### ACTIVITY
Show every line in the entries below where the word "Raise" appears.

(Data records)
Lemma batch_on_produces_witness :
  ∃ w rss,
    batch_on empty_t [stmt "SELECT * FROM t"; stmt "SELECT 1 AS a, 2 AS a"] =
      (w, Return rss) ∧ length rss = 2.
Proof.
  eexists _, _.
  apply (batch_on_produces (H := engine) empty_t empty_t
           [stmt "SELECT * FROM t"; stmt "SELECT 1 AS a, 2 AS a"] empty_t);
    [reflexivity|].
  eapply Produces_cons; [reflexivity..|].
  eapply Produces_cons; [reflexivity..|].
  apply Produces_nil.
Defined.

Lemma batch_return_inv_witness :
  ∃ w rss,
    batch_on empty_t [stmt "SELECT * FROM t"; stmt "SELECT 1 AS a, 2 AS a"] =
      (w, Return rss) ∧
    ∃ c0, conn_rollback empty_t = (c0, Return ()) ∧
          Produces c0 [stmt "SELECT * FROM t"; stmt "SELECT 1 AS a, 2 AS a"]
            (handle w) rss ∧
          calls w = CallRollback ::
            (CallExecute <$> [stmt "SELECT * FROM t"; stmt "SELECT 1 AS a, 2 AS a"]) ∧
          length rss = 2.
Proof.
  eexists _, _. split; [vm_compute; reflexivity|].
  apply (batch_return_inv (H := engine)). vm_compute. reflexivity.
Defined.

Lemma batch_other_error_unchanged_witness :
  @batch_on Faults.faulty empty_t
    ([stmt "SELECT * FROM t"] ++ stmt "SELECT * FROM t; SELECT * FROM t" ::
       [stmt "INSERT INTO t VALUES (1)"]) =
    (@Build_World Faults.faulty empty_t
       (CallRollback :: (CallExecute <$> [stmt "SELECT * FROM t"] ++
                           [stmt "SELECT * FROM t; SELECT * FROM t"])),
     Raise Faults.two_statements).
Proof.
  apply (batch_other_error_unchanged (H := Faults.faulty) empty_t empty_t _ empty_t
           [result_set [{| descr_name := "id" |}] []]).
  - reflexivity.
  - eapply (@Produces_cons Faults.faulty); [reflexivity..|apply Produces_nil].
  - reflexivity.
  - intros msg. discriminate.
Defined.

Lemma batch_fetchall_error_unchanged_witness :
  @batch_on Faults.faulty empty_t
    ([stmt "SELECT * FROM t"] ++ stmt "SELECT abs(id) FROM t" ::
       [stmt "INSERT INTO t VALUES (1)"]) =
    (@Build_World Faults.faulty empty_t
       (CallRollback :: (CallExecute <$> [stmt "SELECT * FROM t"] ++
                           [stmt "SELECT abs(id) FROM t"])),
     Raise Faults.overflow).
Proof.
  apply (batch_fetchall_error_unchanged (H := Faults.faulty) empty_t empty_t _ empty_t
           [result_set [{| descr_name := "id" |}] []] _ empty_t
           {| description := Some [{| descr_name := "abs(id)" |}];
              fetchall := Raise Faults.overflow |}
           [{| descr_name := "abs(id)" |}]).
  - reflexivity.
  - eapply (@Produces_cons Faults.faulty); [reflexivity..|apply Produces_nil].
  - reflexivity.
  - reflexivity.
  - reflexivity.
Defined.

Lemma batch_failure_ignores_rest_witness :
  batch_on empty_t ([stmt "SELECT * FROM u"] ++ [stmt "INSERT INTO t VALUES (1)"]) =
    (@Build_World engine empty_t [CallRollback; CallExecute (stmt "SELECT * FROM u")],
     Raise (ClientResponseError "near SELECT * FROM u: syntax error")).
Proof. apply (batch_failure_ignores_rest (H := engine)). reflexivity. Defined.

### RESULT OF THIS EXERCISE
     Raise Faults.two_statements).
     Raise Faults.overflow).
              fetchall := Raise Faults.overflow |}
     Raise (ClientResponseError "near SELECT * FROM u: syntax error")).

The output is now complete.